Birmingham University

The Marxist Society at Birmingham Uni have been preparing for the UCU strikes as we believe building solidarity between students and staff could not be more important. The management has tried to divide students and staff by painting union members as selfish and disruptive, but students are seeing through this.

We used many different methods to mobilise the student body for the UCU strikes. We did lecture shoutouts and have invited the BUCU branch President to come and speak at one of our MarxSoc meetings about the four fights and the pensions dispute. We will attend the pickets and speak more about our ideas for free education and democratic control over our university. We will also be present at the regional rally on the 30th and bring more students along with us in solidarity with the UCU!

 

 

 

 

 

 

 

 

 

 

York University

On Tuesday 15th November the York Marxists hosted an open meeting on the UCU strikes. We had 25 people attend, as well as having 2 guest speakers come from the University of York’s UCU branch. As well as our guest speakers we had a UCU Marxist and a Marxist Student Federation speaker on the panel.

We built for this meeting by postering and flyering in the previous weeks.

The discussion was vibrant and wide-ranging, with our UCU members explaining how the bosses at the university had attacked their pay, pensions, and working conditions; and ultimately how this worsens the learning conditions for students.

Our comrade from the UCU Marxists spoke about a winning strategy for the striking lecturers, advocating escalating to indefinite strike action. Our MSF comrade made the point that what we face now is the best that capitalism has to offer and that what is needed is democratic workers’ control of higher education.

Everyone who spoke called on students to unite with staff and join them on the picket lines as well as reaching out and broadening the movement to as many students as possible. At the end we all gathered to show our solidarity with staff holding up posters with the slogans:

Students and Staff Unite!

Victory to the UCU!

Free Education For All!

Kick Capitalism Out Of Education!

 

 

 

 

 

 

 

 

 

 

Leeds Beckett

The Leeds Beckett Marxist Society have been busy preparing for the UCU strikes over the last two weeks.

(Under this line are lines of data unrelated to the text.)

(* ===== verification/DpMstInv.v ===== *)
(** * The invariant of the sideband queues

    Every message in a slot of a branch device is alive, is addressed to that
    branch and carries the number of the slot; the operations that queue,
    send, time out and answer downstream messages keep it so. *)

From S2P Require Import Prelude DpSideband DpMst DpMstSpec.

Section invariant.
Context {D : Type} {Hdp : dp_h} {Hmh : mst_h} {Hok : mst_h_ok}.
Implicit Types (m : mst_mgr D) (t : drm_dp_sideband_msg_tx).

Definition seq_ok (s : Z) : Prop := s = -1 \/ s = 0 \/ s = 1.

Definition sending (t : drm_dp_sideband_msg_tx) : Prop :=
  tx_state t = DRM_DP_SIDEBAND_TX_START_SEND \/ tx_state t = DRM_DP_SIDEBAND_TX_SENT.

(** The invariant; [ok] selects the messages whose sequence number must be
    assigned while they are being sent (all of them between operations). *)
Record mst_inv_for (ok : nat -> Prop) (m : mst_mgr D) : Prop := {
  inv_slots : forall mid b i id, mgr_mstbs m !! mid = Some b -> i = 0 \/ i = 1 ->
    br_tx_slot b i = Some id ->
    exists t, mgr_txs m !! id = Some t /\ tx_dst t = mid /\ tx_seqno t = i /\
      tx_state t <> DRM_DP_SIDEBAND_TX_QUEUED;
  inv_dst : forall id t, mgr_txs m !! id = Some t -> is_Some (mgr_mstbs m !! tx_dst t);
  inv_seq : forall id t, mgr_txs m !! id = Some t -> seq_ok (tx_seqno t);
  inv_sending : forall id t, ok id -> mgr_txs m !! id = Some t -> sending t ->
    tx_seqno t <> -1;
  inv_queue : forall id, id ∈ mgr_tx_msg_downq m -> is_Some (mgr_txs m !! id);
  inv_last : forall mid b, mgr_mstbs m !! mid = Some b ->
    br_last_seqno b = 0 \/ br_last_seqno b = 1;
}.

Definition mst_inv : mst_mgr D -> Prop := mst_inv_for (fun _ => True).
Definition mst_inv_but (id : nat) : mst_mgr D -> Prop := mst_inv_for (fun i => i <> id).

Lemma tx_states_ne :
  DRM_DP_SIDEBAND_TX_START_SEND <> DRM_DP_SIDEBAND_TX_QUEUED /\
  DRM_DP_SIDEBAND_TX_SENT <> DRM_DP_SIDEBAND_TX_QUEUED /\
  DRM_DP_SIDEBAND_TX_RX <> DRM_DP_SIDEBAND_TX_QUEUED /\
  DRM_DP_SIDEBAND_TX_TIMEOUT <> DRM_DP_SIDEBAND_TX_QUEUED /\
  DRM_DP_SIDEBAND_TX_TIMEOUT <> DRM_DP_SIDEBAND_TX_START_SEND /\
  DRM_DP_SIDEBAND_TX_TIMEOUT <> DRM_DP_SIDEBAND_TX_SENT /\
  DRM_DP_SIDEBAND_TX_RX <> DRM_DP_SIDEBAND_TX_START_SEND /\
  DRM_DP_SIDEBAND_TX_RX <> DRM_DP_SIDEBAND_TX_SENT.
Proof.
  pose proof tx_states_distinct as Hnd. unfold tx_states in Hnd.
  repeat (apply NoDup_cons in Hnd as [? Hnd]). set_solver.
Qed.

Lemma inv_weaken (P Q : nat -> Prop) m :
  (forall i, Q i -> P i) -> mst_inv_for P m -> mst_inv_for Q m.
Proof. intros HPQ [????? ?]. split; eauto. Qed.

Lemma inv_inv_but id m : mst_inv m -> mst_inv_but id m.
Proof. by apply inv_weaken. Qed.

Lemma inv_but_inv id t m :
  mst_inv_but id m -> mgr_txs m !! id = Some t -> (sending t -> tx_seqno t <> -1) ->
  mst_inv m.
Proof.
  intros [????? ?] Ht Hs. split; eauto. intros i t' _ Hi.
  destruct (decide (i = id)) as [->|]; [|eauto]. by simplify_eq.
Qed.

(** Replacing a message. *)
Lemma with_tx_inv id t t' m :
  mst_inv_but id m -> mgr_txs m !! id = Some t -> tx_dst t' = tx_dst t ->
  seq_ok (tx_seqno t') ->
  (forall b i, mgr_mstbs m !! tx_dst t = Some b -> i = 0 \/ i = 1 ->
     br_tx_slot b i = Some id ->
     tx_seqno t' = i /\ tx_state t' <> DRM_DP_SIDEBAND_TX_QUEUED) ->
  mst_inv_but id (with_tx id t' m).
Proof.
  intros [I1 I2 I3 I4 I5 I6] Ht Hd Hs Hslot. split; cbn in *.
  - intros mid b i id' Hb Hi Hsl. destruct (decide (id' = id)) as [->|].
    + rewrite lookup_insert_eq. destruct (I1 _ _ _ _ Hb Hi Hsl) as (t1 & ? & <- & _).
      simplify_eq. destruct (Hslot _ _ Hb Hi Hsl). eauto 6.
    + rewrite lookup_insert_ne by done. eauto.
  - intros i ti [[-> <-]|[? ?]]%lookup_insert_Some; [rewrite Hd|]; eauto.
  - intros i ti [[-> <-]|[? ?]]%lookup_insert_Some; eauto.
  - intros i ti Hi [[-> <-]|[? ?]]%lookup_insert_Some; [done|eauto].
  - intros i Hi. destruct (decide (i = id)) as [->|];
      [rewrite lookup_insert_eq|rewrite lookup_insert_ne]; eauto.
  - done.
Qed.

(** Replacing a branch. *)
Lemma with_mstb_inv P mid b b' m :
  mst_inv_for P m -> mgr_mstbs m !! mid = Some b ->
  br_last_seqno b' = 0 \/ br_last_seqno b' = 1 ->
  (forall i id, i = 0 \/ i = 1 -> br_tx_slot b' i = Some id ->
     br_tx_slot b i = Some id \/
     exists t, mgr_txs m !! id = Some t /\ tx_dst t = mid /\ tx_seqno t = i /\
       tx_state t <> DRM_DP_SIDEBAND_TX_QUEUED) ->
  mst_inv_for P (with_mstb mid b' m).
Proof.
  intros [I1 I2 I3 I4 I5 I6] Hb Hl Hslot. split; cbn in *; try done.
  - intros mid' b1 i id [[-> <-]|[? ?]]%lookup_insert_Some Hi Hsl; [|eauto].
    destruct (Hslot i id Hi Hsl) as [Ho|]; eauto.
  - intros id t Ht. destruct (decide (tx_dst t = mid)) as [->|];
      [rewrite lookup_insert_eq|rewrite lookup_insert_ne by done]; eauto.
  - intros mid' b1 [[-> <-]|[? ?]]%lookup_insert_Some; eauto.
Qed.

Lemma br_set_slot_spec s v b :
  s = 0 \/ s = 1 ->
  exists b', br_set_slot s v b = Done b' /\ br_tx_slot b' s = v /\
    br_tx_slot b' (1 - s) = br_tx_slot b (1 - s) /\ br_last_seqno b' = br_last_seqno b.
Proof. intros [-> | ->]; eexists; (split; [done|]); repeat split. Qed.

(** Emptying a slot. *)
Lemma clear_slot_inv P mid b s m :
  mst_inv_for P m -> mgr_mstbs m !! mid = Some b -> s = 0 \/ s = 1 ->
  exists b', br_set_slot s None b = Done b' /\ mst_inv_for P (with_mstb mid b' m).
Proof.
  intros Hinv Hb Hs. destruct (br_set_slot_spec s None b Hs) as (b' & He & Hs1 & Hs2 & Hl).
  exists b'. split; [done|]. eapply with_mstb_inv; [done..| |].
  - rewrite Hl. by eapply inv_last.
  - intros i id Hi Hsl. left. destruct (decide (i = s)) as [->|]; [congruence|].
    replace i with (1 - s) in * by lia. congruence.
Qed.

Lemma set_dev_inv P d m : mst_inv_for P m -> mst_inv_for P (with_dev d m).
Proof. by intros [????? ?]. Qed.

Lemma set_queues_inv P dq uq db ub m :
  mst_inv_for P m -> (forall id, id ∈ dq -> is_Some (mgr_txs m !! id)) ->
  mst_inv_for P (with_queues dq uq db ub m).
Proof. by intros [????? ?]. Qed.

Lemma set_rx_inv P a b m : mst_inv_for P m -> mst_inv_for P (with_rx a b m).
Proof. by intros [????? ?]. Qed.

Lemma list_del_queue id m (P : nat -> Prop) :
  mst_inv_for P m -> forall i, i ∈ list_del id (mgr_tx_msg_downq m) -> is_Some (mgr_txs m !! i).
Proof. intros Hinv i [_ Hi]%list_elem_of_filter. by eapply inv_queue. Qed.

(** *** Assigning a slot *)
Lemma set_hdr_inv id t m :
  mst_inv_but id m -> mgr_txs m !! id = Some t ->
  tx_state t <> DRM_DP_SIDEBAND_TX_QUEUED ->
  exists ret h m', set_hdr_from_dst_qlock id m = Done (ret, h, m') /\
    mst_inv_but id m' /\ mgr_tx_msg_downq m' = mgr_tx_msg_downq m /\
    mgr_max_dpcd_transaction_bytes m' = mgr_max_dpcd_transaction_bytes m /\
    exists t', mgr_txs m' !! id = Some t' /\ tx_state t' = tx_state t /\
      tx_dst t' = tx_dst t /\ tx_cur_len t' = tx_cur_len t /\
      (ret = - EAGAIN \/ ret = 0 /\ tx_seqno t' <> -1).
Proof.
  intros Hinv Ht Hq. unfold set_hdr_from_dst_qlock. rewrite Ht. mred.
  destruct (inv_dst _ _ Hinv _ _ Ht) as [b Hb]. rewrite Hb.
  destruct (Z.eqb_spec (tx_seqno t) (-1)) as [He|Hne].
  2: { do 3 eexists. split; [done|]. repeat (split; [done|]). exists t. eauto 10. }
  assert (forall s b1, s = 0 \/ s = 1 -> br_tx_slot b s = None ->
    (forall i, br_tx_slot b1 i = br_tx_slot b i) ->
    br_last_seqno b1 = 0 \/ br_last_seqno b1 = 1 ->
    let t' := tx_set s (tx_state t) (tx_cur_offset t) t in
    exists b2, br_set_slot s (Some id) b1 = Done b2 /\
      mst_inv_but id (with_mstb (tx_dst t) b2 (with_tx id t' m))) as Htake.
  { intros s b1 Hs Hfree Hb1 Hl1 t'.
    destruct (br_set_slot_spec s (Some id) b1 Hs) as (b2 & He2 & Hs1 & Hs2 & Hl2).
    exists b2. split; [done|].
    assert (mst_inv_but id (with_tx id t' m)) as Hinv1.
    { eapply with_tx_inv; [done..| |]; [unfold seq_ok; cbn; lia|].
      intros b' i Hb' Hi Hsl. exfalso.
      destruct (inv_slots _ _ Hinv _ _ _ _ Hb' Hi Hsl) as (t1 & ? & _ & ? & _).
      simplify_eq. lia. }
    eapply with_mstb_inv; [exact Hinv1|exact Hb|by rewrite Hl2|].
    intros i id' Hi Hsl. destruct (decide (i = s)) as [->|].
    - right. rewrite Hs1 in Hsl. simplify_eq. exists t'. cbn. rewrite lookup_insert_eq. done.
    - left. replace i with (1 - s) in * by lia. rewrite Hs2, Hb1 in Hsl. done. }
  pose proof (inv_last _ _ Hinv _ _ Hb) as Hl.
  destruct (br_slot0 b) as [i0|] eqn:E0, (br_slot1 b) as [i1|] eqn:E1.
  - do 3 eexists. split; [done|]. repeat (split; [done|]). exists t. eauto 10.
  - destruct (Htake 1 b) as (b2 & -> & Hi2); [by right|done..|].
    do 3 eexists. split; [done|]. split; [done|]. repeat (split; [done|]).
    eexists. cbn. rewrite lookup_insert_eq. repeat (split; [done|]). right. split; [done|cbn; lia].
  - destruct (Htake 0 b) as (b2 & -> & Hi2); [by left|done..|].
    do 3 eexists. split; [done|]. split; [done|]. repeat (split; [done|]).
    eexists. cbn. rewrite lookup_insert_eq. repeat (split; [done|]). right. split; [done|cbn; lia].
  - destruct (Htake (br_last_seqno b) (br_set_last (Z.lxor (br_last_seqno b) 1) b))
      as (b2 & -> & Hi2); [done|by destruct Hl as [-> | ->]|done|
       by destruct Hl as [-> | ->]; cbn; [right|left]|].
    do 3 eexists. split; [done|]. split; [done|]. repeat (split; [done|]).
    eexists. cbn. rewrite lookup_insert_eq. repeat (split; [done|]). right. split; [done|cbn; lia].
Qed.

(** *** One chunk *)
Context (dpcd_write : Z -> list Z -> D -> Z * D).

Lemma process_single_tx_inv id t up m :
  mst_inv m -> mgr_txs m !! id = Some t -> 1 <= mgr_max_dpcd_transaction_bytes m ->
  exists ret m', process_single_tx_qlock dpcd_write id up m = Done (ret, m') /\
    mst_inv_but id m' /\ mgr_tx_msg_downq m' = mgr_tx_msg_downq m /\
    mgr_max_dpcd_transaction_bytes m' = mgr_max_dpcd_transaction_bytes m /\
    exists t', mgr_txs m' !! id = Some t' /\ tx_dst t' = tx_dst t /\
      (ret = - EAGAIN \/ ret = - EIO \/ (ret = 0 \/ ret = 1) /\ tx_seqno t' <> -1).
Proof.
  intros Hinv Ht Hmax. unfold process_single_tx_qlock. rewrite Ht. mred.
  destruct tx_states_ne as (Hs1 & Hs2 & _).
  assert (mst_inv_but id m) as Hb by (by apply inv_inv_but).
  set (m1 := if _ =? _ then _ else m).
  assert (exists t1, mst_inv_but id m1 /\ mgr_txs m1 !! id = Some t1 /\ tx_dst t1 = tx_dst t /\
    tx_state t1 <> DRM_DP_SIDEBAND_TX_QUEUED /\ mgr_tx_msg_downq m1 = mgr_tx_msg_downq m /\
    mgr_max_dpcd_transaction_bytes m1 = mgr_max_dpcd_transaction_bytes m)
    as (t1 & Hb1 & Ht1 & Hd1 & Hq1 & Hdq1 & Hmx1).
  { unfold m1. destruct (Z.eqb_spec (tx_state t) DRM_DP_SIDEBAND_TX_QUEUED) as [He|].
    - eexists. split; [|cbn; rewrite lookup_insert_eq; done].
      eapply with_tx_inv; [done..|by left|].
      intros b i Hbr Hi Hsl.
      destruct (inv_slots _ _ Hinv _ _ _ _ Hbr Hi Hsl) as (t2 & ? & _ & _ & Hne).
      by simplify_eq.
    - exists t. done. }
  clearbody m1.
  destruct (set_hdr_inv id t1 m1 Hb1 Ht1 Hq1)
    as (ret & h & m2 & -> & Hb2 & Hdq2 & Hmx2 & t2 & Ht2 & Hst2 & Hd2 & _ & Hret).
  destruct Hret as [-> | [-> Hseq]].
  { cbn. do 2 eexists. split; [done|]. split; [done|].
    split; [congruence|]. split; [congruence|]. exists t2. split; [done|].
    split; [congruence|]. by left. }
  cbn [Z.ltb]. change (0 <? 0) with false. cbn match. rewrite Ht2.
  destruct (make_chunk h t2) as [chunk tosend].
  unfold drm_dp_send_sideband_msg.
  destruct (send_loop_total dpcd_write
    (Z.to_nat (6 * (Z.of_nat (length chunk) + 1))) (mgr_max_dpcd_transaction_bytes m2)
    (if up then DP_SIDEBAND_MSG_UP_REP_BASE else DP_SIDEBAND_MSG_DOWN_REQ_BASE) chunk
    (Z.of_nat (length chunk)) (Z.of_nat (length chunk)) 0 0 (mgr_dev m2))
    as (ret & d & -> & Hret); [lia..|].
  assert (forall s off, s <> DRM_DP_SIDEBAND_TX_QUEUED ->
    mst_inv_but id (with_tx id (tx_set (tx_seqno t2) s off t2) (with_dev d m2))) as Hset.
  { intros s off Hs. eapply with_tx_inv; [by apply set_dev_inv|done|done|cbn; by eapply inv_seq|].
    intros b i Hbr Hi Hsl. cbn in Hbr.
    destruct (inv_slots _ _ Hb2 _ _ _ _ Hbr Hi Hsl) as (t3 & ? & _ & ? & _).
    simplify_eq. done. }
  destruct Hret as [-> | ->].
  2: { do 2 eexists. split; [done|]. split; [by apply set_dev_inv|].
       split; [cbn; congruence|]. split; [cbn; congruence|]. exists t2.
       split; [done|]. split; [congruence|]. right. by left. }
  cbn [Z.eqb negb]. case_if; do 2 eexists; (split; [done|]).
  - split; [by apply Hset|]. split; [cbn; congruence|]. split; [cbn; congruence|].
    eexists. cbn. rewrite lookup_insert_eq. split; [done|]. split; [cbn; congruence|].
    right. right. cbn. eauto.
  - split; [apply Hset; congruence|]. split; [cbn; congruence|]. split; [cbn; congruence|].
    eexists. cbn. rewrite lookup_insert_eq. split; [done|]. split; [cbn; congruence|].
    right. right. cbn. eauto.
Qed.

As this is the first time lecturers have been on strike in our university in years, and the first time both UCU and UNISON have been out together, our main aim has been to build student solidarity.

We have put together an email template that students can send to the Vice Chancellor expressing their support for the strikes, as well as a leaflet explaining why students should support the strike and how they can do so. 

We’ve also organised a placard-making session the day before the strikes to try and get as many students out onto the picket lines as possible.

The main way we’ve been engaging with students has been through ‘lecture shout outs’ – talking for a couple of minutes at the end of our lectures on why the strikes are happening, why students should support the workers on campus, and why they should get organised with the Marxist Society.

The response from students has been overwhelmingly positive. A lot of students are surprised and outraged at the conditions our staff face, and there was an understanding that a win for the workers is a win for students as well – their working conditions are our learning conditions.

We will continue to build and join our striking staff on the picket lines, to show our support, and to put forward a Marxist programme for fighting back against marketisation.